Nada obstante, em se tratando de Brasil, notadamente no que concerne à Constituição Federal de 1988, tal afirmativa não parece encontrar agasalho em sua totalidade. Ao revés, algumas ideias defendidas por Schmitt, como veremos, parecem ter merecido atenção especial do Constituinte brasileiro de 1986-1988, encontrando abrigo em diversos capítulos do Texto Constitucional, circunstância essa que vai de encontro à visão comum segundo a qual as ideias de Kelsen teriam de alguma forma condenado ao ostracismo as ideias de Schmitt.

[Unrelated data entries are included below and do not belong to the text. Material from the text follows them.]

(** A [BuildChallengeTx] whose clock stands still and whose nonce is fixed. *)
Definition demo_build (args : ChallengeArgs) : prog pure (result string Transaction) :=
  Ret (let? k := ParseFull (ca_serverSignerSecret args) in
       tx_Sign (Demo.MkTx (MkSimpleAccount (full_Address k) 0)
           (MkTimeBounds 1000 (Unix (fromUnix 1000 + ca_timebound args)))
           [OpManageData (MkManageData (ca_clientAccountID args) (ca_homeDomain args +:+ " auth")
              Sample.nonce);
            OpManageData (MkManageData (full_Address k) "web_auth_domain" (ca_webAuthDomain args))]
           (MemoID <$> ca_memo args) 100 [] : Transaction) (ca_network args) k).

Lemma demo_builds : builds_challenges demo_build.
Proof.
  intros args tr tx k [-> Htx] Hk. rewrite Hk in Htx. cbn [result_bind] in Htx. symmetry in Htx.
  pose proof (tx_Sign_spec (SDKLaws := Demo.demo_laws) _ _ _ _ Htx)
    as ((Hs & Ht & Ho & Hm & _) & h & s & Hh & Hsig & Hw).
  exists Sample.nonce, (fromUnix 1000). split.
  - split; [exact Hs|]. split; [exact Ht|]. split; [exact Ho|]. split; [exact Hm|].
    exists h, s. split; [exact Hh|]. split; [exact Hsig|exact Hw].
  - split; [by vm_compute|]. split; [reflexivity|]. unfold Sample.nonce. rewrite String.list_ascii_of_string_of_list_ascii.
    apply Forall_replicate. by eexists.
Qed.

Definition demo_resolver (domain : string) : prog pure (result error string) :=
  Ret (if domain =s Sample.domain then Ok Sample.wallet else Err (New "client domain is not permitted")).

Definition demo_config : IssuerConfig (S := pure) :=
  MkIssuerConfig "Sserver" Sample.net Sample.web [Sample.home] (300 * Second) false (Some demo_resolver).

Definition demo_issuer : Issuer (S := pure) :=
  MkIssuer demo_config "server" {[ Sample.home ]} Sample.home demo_resolver.

Definition demo_req (home : string) : IssueRequest :=
  MkIssueRequest Sample.client (Some 7) home Sample.domain.

Lemma demo_new : NewIssuer demo_config = Ok demo_issuer.
Proof. vm_compute. reflexivity. Qed.

(** The issued challenge, encoded. *)
Definition demo_tx : Transaction :=
  Sample.signed (Sample.body true (Some (MemoID 7))) [Sample.server].
Definition demo_xdr : string := Demo.tx_text demo_tx.

Lemma demo_issue :
  runs (Issue demo_build demo_issuer (demo_req "")) []
    (Ok (MkIssuedChallenge demo_xdr Sample.net Sample.nonce Sample.client Sample.home Sample.domain
           (fromUnix 1300))).
Proof. split; reflexivity. Qed.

2. A CONCEPÇÃO DE CONSTITUIÇÃO EM KELSEN
Antes, contudo, de iniciarmos a análise dos pontos de vista dos autores no que se refere à competência para a guarda da constituição, devemos lançar algumas luzes sobre um ponto que por vezes passa desapercebido nas discussões sobre o assunto: a distinta concepção de constituição de Kelsen e de Schmitt, como premissa à preocupação em quem deve ser o responsável por sua manutenção em momento posterior.

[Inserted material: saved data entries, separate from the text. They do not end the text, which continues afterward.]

(* ===== verification/Http.v ===== *)
(** * HTTP requests the server makes

    The answer of an HTTP request as the sources read it: a status, a body that
    is a stream, and the redirect target, if any; [io.ReadAll] through
    [io.LimitReader]; and the operations the clients perform. *)

From S2P Require Import Prelude Errors Effects.
Open Scope Z_scope.

(** A body delivers its content, then ends or fails. *)
Record Body : Type := MkBody { body_content : bytes; body_failure : option error }.

Record Response : Type := MkResponse {
  StatusCode : Z;
  resp_Body : Body;
  Location : option (string * string);   (* the absolute URL of a redirect: scheme and rest *)
}.

Definition StatusOK : Z := 200.
Definition StatusNotFound : Z := 404.

(** The first [n] bytes. *)
Fixpoint take_bytes (n : nat) (s : bytes) : bytes :=
  match n, s with
  | O, _ | _, EmptyString => EmptyString
  | S n, String c s => String c (take_bytes n s)
  end.

(** [io.ReadAll(io.LimitReader(body, n))]: the limited reader ends after [n]
    bytes and does not look further, so a failure beyond them is not seen. *)
Definition ReadAll_limited (n : Z) (b : Body) : result error bytes :=
  if n <=? len (body_content b) then Ok (take_bytes (Z.to_nat n) (body_content b))
  else match body_failure b with
       | None => Ok (body_content b)
       | Some err => Err err
       end.

(** ** Lemmas *)

Lemma take_bytes_length n s : String.length (take_bytes n s) = Nat.min n (String.length s).
Proof.
  revert s. induction n as [|n IH]; intros [|c s]; simpl; try done. by rewrite IH.
Qed.

(** Reading through a cap one byte over the limit tells an oversized body from
    one that fits, and gives the latter whole. *)
Lemma ReadAll_capped cap b body :
  0 ≤ cap → ReadAll_limited (cap + 1) b = Ok body →
  if cap <? len body then cap < len (body_content b)
  else body = body_content b ∧ body_failure b = None ∧ len body ≤ cap.
Proof.
  intros Hcap. unfold ReadAll_limited.
  destruct (Z.leb_spec (cap + 1) (len (body_content b))) as [Hle|Hlt].
  - intros [= <-]. unfold len in *. rewrite take_bytes_length.
    rewrite Nat.min_l by lia. rewrite Z2Nat.id by lia.
    destruct (Z.ltb_spec cap (cap + 1)); lia.
  - destruct (body_failure b); [done|]. intros [= <-].
    destruct (Z.ltb_spec cap (len (body_content b))); [lia|]. split_and!; done || lia.
Qed.

Lemma ReadAll_oversized cap b :
  0 ≤ cap → cap < len (body_content b) →
  ∃ body, ReadAll_limited (cap + 1) b = Ok body ∧ cap < len body.
Proof.
  intros Hcap Hlt. unfold ReadAll_limited. rewrite (proj2 (Z.leb_le _ _)) by lia.
  eexists. split; [done|]. unfold len in *. rewrite take_bytes_length.
  rewrite Nat.min_l by lia. lia.
Qed.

De partida, devemos ter em mente que Kelsen idealiza uma ideia de constituição normativa. Extrai-se tal noção, com clareza solar, de sua obra Teoria Pura do Direito. Aliás, a própria noção de direito, para Kelsen, estriba-se na sua concepção como ordem normativa, isso porque “o fundamento de validade de uma norma apenas pode ser a validade de uma outra norma” [2].
Nesse passo, todas as normas cujo fundamento de validade pode ser reconduzido a uma mesma norma comum fundamental formam, em seu conjunto, uma ordem normativa[3]. É fácil daí extrair a ideia de pirâmide normativa kelseniana, segundo a qual a norma imediatamente inferior busca seu fundamento de validade na norma superior, e assim sucessivamente até uma norma que se pressupõe como a última e mais elevada de toda a ordem normativa.

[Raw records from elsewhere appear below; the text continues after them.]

(** What the fetcher accepts: a 200 whose body arrived whole and is no larger
    than 256 KiB, decoded to an account with at least one signer; it returns
    that account's signers and threshold, and closes the body. *)
Theorem FetchAccount_accepts f id tr acc :
  runs (FetchAccount f id) tr (Ok acc) → Forall honest tr →
  ∃ u resp d, tr = [Ev (S := Fetch) (Do u "application/json") (Ok resp);
                    Ev (S := Fetch) CloseBody tt] ∧
    StatusCode resp = 200 ∧ body_failure (resp_Body resp) = None ∧
    len (body_content (resp_Body resp)) ≤ 256 * 1024 ∧
    Unmarshal (body_content (resp_Body resp)) = Ok d ∧ SignerSummary d ≠ ∅ ∧
    acc = MkAccount (SignerSummary d) (hMedThreshold d).
Proof.
  intros H Hh. destruct (FetchAccount_runs _ _ _ _ H Hh) as [(e' & [=] & _)|(u & resp & -> & Hr & _)].
  unfold read_response in Hr. symmetry in Hr. apply fail_if_ok in Hr as [_ Hr].
  apply fail_if_ok in Hr as [H200 Hr]. reflect_guards.
  apply decode_account_ok in Hr as (Hf & Hl & d & Hd & Hs & ->).
  by exists u, resp, d.
Qed.

(** An outage never authenticates: when the client verifies against Horizon, it
    is on the word of a 404 that names no signers, and then only by the master
    key, or of a 200 that decoded to an account whose threshold the signers
    reach. (claim C10) *)
Theorem VerifyClient_through_Horizon {Sd : SDK} keys c net f tr found :
  ranges_over keys →
  runs (VerifyClient keys c net (FetchAccount f)) tr (Ok found) → Forall honest tr →
  ∃ base h u resp, baseAccountID (ClientAccountID c) = Ok base ∧ tx_Hash (Tx c) net = Ok h ∧
    tr = [Ev (S := Fetch) (Do u "application/json") (Ok resp); Ev (S := Fetch) CloseBody tt] ∧
    ((StatusCode resp = 404 ∧ signed_by h c [base] found) ∨
     ∃ d cands, StatusCode resp = 200 ∧ Unmarshal (body_content (resp_Body resp)) = Ok d ∧
       signed_by h c cands found ∧ (∀ s, s ∈ cands → is_Some (SignerSummary d !! s)) ∧
       hMedThreshold d ≤ accountSignerWeight found (SignerSummary d) (ClientDomainKey c)).
Proof.
  intros Hkeys H Hh. apply VerifyClient_runs in H as [(? & _ & _ & [=])|(base & account & Hb & H & Hv)].
  symmetry in Hv. destruct (FetchAccount_runs _ _ _ _ H Hh) as [(e & -> & He & _)|(u & resp & -> & -> & Hbf)].
  { unfold verify_looked_up in Hv. by rewrite (He ErrAccountNotFound) in Hv. }
  unfold read_response in Hv. destruct (StatusCode resp =? StatusNotFound) eqn:H404.
  - unfold verify_looked_up in Hv. rewrite Is_wrap_self in Hv.
    apply verifySigners_sound in Hv as (h & Hhash & Hs). exists base, h, u, resp.
    reflect_guards. split_and!; try done. by left.
  - destruct (StatusCode resp =? StatusOK) eqn:H200; cbn [negb] in Hv;
      [|unfold verify_looked_up in Hv; by rewrite Is_wrap in Hv].
    destruct (decode_account (resp_Body resp)) as [acc|e] eqn:Hd.
    + destruct (verify_looked_up_sound _ _ _ _ _ _ Hkeys Hv) as (h & cands & Hhash & Hs & Hc & Hw).
      apply decode_account_ok in Hd as (_ & _ & d & Hd & _ & ->).
      reflect_guards. exists base, h, u, resp. split_and!; try done. right. by exists d, cands.
    + pose proof (decode_account_err _ _ Hbf Hd ErrAccountNotFound) as He.
      unfold verify_looked_up in Hv. by rewrite He in Hv.
Qed.

End properties.

(** ** A demo library: the body ["alice"] is an account whose signer is Alice *)

#[global] Instance demo_horizon : HorizonLib := {|
  url_Parse u := if u =s "" then Err (New "empty url") else Ok ("https", u)%string;
  JoinPath a b c := Ok (a +:+ "/" +:+ b +:+ "/" +:+ c);
  NewRequest u := Ok u;
  hAccount := gmap string Z * Z;
  Unmarshal b := if b =s "alice" then Ok ({[ Sample.client := 1 ]}, 1)
                 else Err (New "invalid character");
  SignerSummary := fst;
  hMedThreshold a := a.2 mod 256;
|}.

#[global] Instance demo_horizon_laws : HorizonLibLaws demo_horizon.
Proof.
  split; simpl; try done.
  - intros b e. case_bool_decide; [done|]. by intros [= <-].
  - intros [m t]. simpl. apply Z.mod_pos_bound. lia.
Qed.

Definition demo_fetcher : Fetcher := MkFetcher "https://horizon" (MkHTTPClient defaultTimeout).

Abbreviation demo_get resp := [Ev (S := Fetch) (Do ("https://horizon/accounts/" +:+ Sample.client)
  "application/json") (Ok resp); Ev (S := Fetch) CloseBody tt].
Abbreviation demo_response code content := (MkResponse code (MkBody content None) None).

Lemma demo_honest code content : Forall honest (demo_get (demo_response code content)).
Proof. repeat constructor. simpl. discriminate. Qed.

Lemma FetchAccount_error_class_witness :
  let e := wrap ErrAccountNotFound "%w: %s" [Str Sample.client] in
  let tr := demo_get (demo_response 404 "") in
  let answered_404 := ∃ u resp, Ev (S := Fetch) (Do u "application/json") (Ok resp) ∈ tr ∧
                                StatusCode resp = 404 in
  (answered_404 ∧ only_class ErrAccountNotFound e) ∨
  (¬ answered_404 ∧ only_class ErrAccountLookupFailed e).
Proof.
  apply (FetchAccount_error_class demo_fetcher Sample.client); [|apply demo_honest].
  repeat (eexists _, _; split; [reflexivity|]). split; reflexivity.
Defined.

Lemma FetchAccount_accepts_witness :
  ∃ u resp d, demo_get (demo_response 200 "alice") =
      [Ev (S := Fetch) (Do u "application/json") (Ok resp); Ev (S := Fetch) CloseBody tt] ∧
    StatusCode resp = 200 ∧ body_failure (resp_Body resp) = None ∧
    len (body_content (resp_Body resp)) ≤ 256 * 1024 ∧
    Unmarshal (body_content (resp_Body resp)) = Ok d ∧ SignerSummary d ≠ ∅ ∧
    MkAccount {[ Sample.client := 1 ]} 1 = MkAccount (SignerSummary d) (hMedThreshold d).
Proof.
  apply (FetchAccount_accepts demo_fetcher Sample.client); [|apply demo_honest].
  repeat (eexists _, _; split; [reflexivity|]). split; reflexivity.
Defined.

Ora, não seria crível repetir esse processo de fundamento de validade na norma superior ao infinito, sob o grave risco de perder-se no interminável a fundamentação de validade do próprio ordenamento jurídico. É nesse sentido que Kelsen afirma que esse processo “tem de terminar numa norma que se pressupõe como a última e mais elevada”, ao que estabelece que tal norma deve ser pressuposta, uma vez que não pode ser simplesmente posta por qualquer autoridade[4]. Noutras palavras, a norma não pode ser positivada em algum documento, mas deve ser pressuposta por aquela comunidade, como fundamento último de validade do ordenamento jurídico.
É de bom alvitre destacar que a norma pressuposta de Kelsen não é equivalente à soma de todas as demais normas de dado ordenamento. Longe disso, ela consubstancia-se numa norma diferente daquelas e representa, pois, o fundamento de validade de todas as demais normas.
Assim, na teoria normativa de Kelsen, a sentença judicial, norma para o caso concreto, tem o fundamento de validade na lei, norma geral, ao passo que a lei encontra seu fundamento de validade na constituição, entendida como a norma superior que representa o escalão do direito positivo mais elevado.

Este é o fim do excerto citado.